I always wing a silent prayer to the Flying Spaghetti Monster as I dive into my first bite of foods that try to imitate other foods. It just seems a little farfetched, like the Flying Spaghetti Monster himself, to spend so much time and research money to make a food only to have it taste like something else. And then it’s like a cruel joke- to the blind.
“Wait, the fuck is this? I ordered a muffin.” LOL!
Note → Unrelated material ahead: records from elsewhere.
(** The node's code; [None] is the TypeError of calling [replace] on a
    template that is not a string. *)
Definition BuildAIPrompt (content : NodeContent) (brandProfile : NodeBrandProfile)
    (platformConfig : NodePlatformConfig) : option (string * string) :=
  let systemPrompt :=
    if js_truthy (system_prompt platformConfig)
    then ToString (system_prompt platformConfig) else "Default system prompt..." in
  match user_prompt_template platformConfig with
  | JsString template =>
      let userPrompt := template in
      let userPrompt := replace userPrompt "{{title}}" (ToString (nc_title content)) in
      let userPrompt := replace userPrompt "{{body}}" (ToString (nc_body content)) in
      let userPrompt := replace userPrompt "{{global_tone}}" (ToString (global_tone brandProfile)) in
      let userPrompt := replace userPrompt "{{platform_tone}}" (ToString (tone_override platformConfig)) in
      let userPrompt := replace userPrompt "{{custom_instructions}}" (ToString (custom_instructions platformConfig)) in
      let userPrompt := replace userPrompt "{{char_limit}}" (ToString (char_limit platformConfig)) in
      let userPrompt := replace userPrompt "{{target_audience}}" (ToString (target_audience brandProfile)) in
      let fewShotPrompt := EmptyString in
      let fewShotPrompt :=
        if js_truthy (bp_example_input_1 brandProfile) && js_truthy (bp_example_output_1 brandProfile)
        then fewShotPrompt ++ "Example 1:" ++ nl ++ "Input: " ++ ToString (bp_example_input_1 brandProfile)
             ++ nl ++ "Output: " ++ ToString (bp_example_output_1 brandProfile) ++ nl ++ nl
        else fewShotPrompt in
      let fewShotPrompt :=
        if js_truthy (pc_example_input_1 platformConfig) && js_truthy (pc_example_output_1 platformConfig)
        then fewShotPrompt ++ "Platform Example:" ++ nl ++ "Input: " ++ ToString (pc_example_input_1 platformConfig)
             ++ nl ++ "Output: " ++ ToString (pc_example_output_1 platformConfig) ++ nl ++ nl
        else fewShotPrompt in
      Some (systemPrompt, fewShotPrompt ++ userPrompt)
  | _ => None
  end.

(** The documented placeholder variables ("Prompt Template Variables"). *)
Definition documented_placeholders : list string :=
  [ "{{title}}"; "{{body}}"; "{{global_tone}}"; "{{platform_tone}}";
    "{{custom_instructions}}"; "{{char_limit}}"; "{{target_audience}}";
    "{{brand_keywords}}"; "{{global_dos}}"; "{{global_donts}}" ].

(** Whether [needle] occurs in [s]. *)
Definition occurs_in (needle s : string) : bool := isSome (split_at_first needle s).

(* ================================================================== *)
(** ** Store invariants and the view used for the ordering argument *)
(* ================================================================== *)

(** At most one stored row for every (content, platform) pair. *)
Definition at_most_one_per_pair (st : Store) : Prop :=
  forall c p, (List.length (filter (same_pair c p) (platformOutput st)) <= 1)%nat.

(** The primary key: distinct rows have distinct keys, all already issued. *)
Definition keys_issued (st : Store) : Prop :=
  NoDup (map outputId (platformOutput st)) /\
  Forall (fun o => (outputId o < nextId st)%nat) (platformOutput st).

Definition consistent (st : Store) : Prop :=
  at_most_one_per_pair st /\ keys_issued st.

(** What the aggregation reads of a row: its pair and its copy. *)
Definition Entry : Set := (string * Platform * option string)%type.

Definition entry_of (o : PlatformOutput) : Entry :=
  (contentId o, platform o, rewrittenCopy o).

Definition entries (st : Store) : list Entry := map entry_of (platformOutput st).

Definition entry_is (c : string) (p : Platform) (e : Entry) : bool :=
  String.eqb (fst (fst e)) c && Platform_eqb (snd (fst e)) p.

Definition entry_set_copy (c : string) (p : Platform)
    (f : option string -> option string) (e : Entry) : Entry :=
  if entry_is c p e then (fst e, f (snd e)) else e.

(** Update the entry of the pair when there is one, else add one. *)
Definition upsert (c : string) (p : Platform) (f : option string -> option string)
    (v : option string) (P : list Entry) : list Entry :=
  if existsb (entry_is c p) P
  then map (entry_set_copy c p f) P
  else (P ++ [(c, p, v)])%list.

(** The effect of [record_result] on the entries of a store that holds the
    content of the callback. *)
Definition entries_record (b : CallbackBody) (P : list Entry) : list Entry :=
  match cb_status b, output b with
  | success, Some out =>
      upsert (content_id b) (cb_platform b)
             (set_if_defined (rewritten_copy out)) (rewritten_copy out) P
  | success, None => P
  | job_failed, _ => upsert (content_id b) (cb_platform b) (fun _ => None) None P
  end.

(** The pair a callback reports on. *)
Definition pair_of_request (r : CallbackRequest) : string * Platform :=
  (content_id (body r), cb_platform (body r)).

Definition entries_of_content (c : string) (P : list Entry) : list Entry :=
  filter (fun e => String.eqb (fst (fst e)) c) P.

Definition entries_outputCount (c : string) (P : list Entry) : nat :=
  List.length (entries_of_content c P).

Definition entries_successCount (c : string) (P : list Entry) : nat :=
  List.length (filter (fun e => isSome (snd e)) (entries_of_content c P)).

(** One callback on the pair (entries, status of the unit [c] with
    [targetCount] targets). *)
Definition view_callback (secret : option string) (c : string) (targetCount : nat)
    (req : CallbackRequest) (v : list Entry * Status) : list Entry * Status :=
  if secret_rejected secret (x_n8n_secret req) then v
  else
    let P := entries_record (body req) (fst v) in
    (P, if (targetCount <=? entries_outputCount c P)%nat
        then derive_status targetCount (entries_outputCount c P) (entries_successCount c P)
        else snd v).

Definition view_all (secret : option string) (c : string) (targetCount : nat)
    (reqs : list CallbackRequest) (v : list Entry * Status) : list Entry * Status :=
  fold_left (fun v r => view_callback secret c targetCount r v) reqs v.
Lemma pendingSettles_snoc ts tm :
  pendingSettles (ts ++ [tm])
  = (pendingSettles ts
     + if decide (callback tm = SettleCallback) then 1 else 0)%nat.
Proof. unfold pendingSettles. rewrite sum_list_with_app. cbn. lia. Qed.

Ltac unfold_paired :=
  unfold Paired, distinctIds, fallbackTimerNamesFallback in *.

(** Arming a timer that is not a settle. *)
Lemma Paired_arm cb delay s :
  Paired s → cb ≠ SettleCallback → Paired (snd (setTimeout cb delay s)).
Proof.
  intros (Hdom & (Hfresh & Hnd & Hfb) & Hnames & Hcount) Hcb.
  unfold_paired. destruct s; cbn -[recordedSettles recordedReveals pendingSettles] in *.
  split; [done|]. split; [split; [|split]|split].
  - intros tm [Hin | ->%list_elem_of_singleton]%elem_of_app;
      [apply Hfresh in Hin|cbn]; lia.
  - rewrite fmap_app. apply NoDup_app. split; [done|]. split; [|apply NoDup_singleton].
    intros id (tm & -> & Hin)%list_elem_of_fmap Heq%list_elem_of_singleton.
    apply Hfresh in Hin. cbn in Heq. lia.
  - intros id Hid. apply Hfb in Hid. lia.
  - intros tm [Hin | ->%list_elem_of_singleton]%elem_of_app Hid;
      [by apply Hnames|]. cbn in Hid. apply Hfb in Hid. lia.
  - rewrite pendingSettles_snoc. cbn [callback].
    rewrite decide_False by done. lia.
Qed.

Lemma Paired_handleVideoReady cfg s : Paired s → Paired (handleVideoReady cfg s).
Proof.
  intros Hp. unfold handleVideoReady. destruct (isVideoReady s); [done|].
  by apply Paired_arm.
Qed.

Lemma Paired_runListener cfg name e s :
  Paired s → Paired (runListener cfg name e s).
Proof.
  intros Hp. destruct name, e; unfold runListener; try done;
    try (by apply Paired_handleVideoReady).
  - destruct (_ && _); [by apply Paired_handleVideoReady | done].
  - unfold useFallbackMethod. by apply Paired_arm.
Qed.

(** The timer that runs leaves the table. *)
Lemma Paired_clearTimeout_fired tm s :
  Paired s → tm ∈ timers s →
  domContentLoadedListener (clearTimeout (timerId tm) s) = false
  ∧ distinctIds (clearTimeout (timerId tm) s)
  ∧ fallbackTimerNamesFallback (clearTimeout (timerId tm) s)
  ∧ (recordedSettles (history s)
     + (pendingSettles (timers (clearTimeout (timerId tm) s))
        + if decide (callback tm = SettleCallback) then 1 else 0))%nat
    = recordedReveals (history s).
Proof.
  intros (Hdom & (Hfresh & Hnd & Hfb) & Hnames & Hcount) Hin.
  unfold_paired. destruct s; cbn -[recordedSettles recordedReveals pendingSettles] in *.
  split; [done|]. split; [split; [|split; [|done]]|split].
  - intros tm' [_ Hin']%list_elem_of_filter. by apply Hfresh.
  - by apply NoDup_fmap_filter.
  - intros tm' [_ Hin']%list_elem_of_filter. by apply Hnames.
  - unfold pendingSettles in *.
    pose proof (sum_list_with_remove_id
                  (λ tm, if decide (callback tm = SettleCallback) then 1 else 0)%nat
                  _ _ Hnd Hin) as Hrem.
    cbn beta in Hrem. lia.
Qed.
That’s actually not funny at all. But I outsource my writing these days, so blame India for my problems. Quaker True Delights Wild Blueberry Muffin Instant Oatmeal, aside from being a card-carrying member of the Obnoxiously Long Title Association, does exactly that- play a cruel joke on my mouth by failing at both the food it attempts to mimic and the actual food form it comes in. I usually trust the Quakers as far as philosophy and oatmeal go. It’s a brand that has stayed unwaveringly familiar after all these years, despite a failed advertising scheme with the ever-obscure Jordin Sparks, now relegated to informing America about products that ensure healthy bowel movements and artery declogging. Ahem. The man on the box isn’t nearly as scary as the Burger King. And it’s a healthy and easy food to make.I’m sure you already know by now that this does not taste like a muffin. Far from it. Maybe gas station muffin batter, whatever that means. But I was surprised when this fell far from my normal expectations of Quaker Oatmeal. It was pretty bad. From the get-go, the oatmeal, after being mixed with boiling water, had a creamy, slimy texture, suggesting the addition of a creamer for an experience with more indulgences than Tetzel. Hey-o! The flavor was even stranger. Despite being dotted by small, turd-like “wild blueberries,” about as “wild” as shrunken testicles, it carried the burden of tasting identical to the unpleasant combination of both lemon and coffee creamer. No joke. And the coffee creamer was actually a welcome change compared to the strangeness of the other flavors. The blueberry flavor disappeared in the strange myriad of all the other flavors and when isolated, tasted fake. Come on. Even McDonald’s makes syrup balls that actually taste like syrup.It seems as though Quaker, in a brazen foodglomerate experiment, tried too hard on the “muffin” aspect of their oatmeal and rested on their laurels with the oatmeal. Too bad, because that’s the main reason why I ate it in the first place. Otherwise I would have eaten a freaking muffin and left it at that. Quaker normally scores high with their breakfasts, but in this case, seems like too far of a reach to guarantee success on.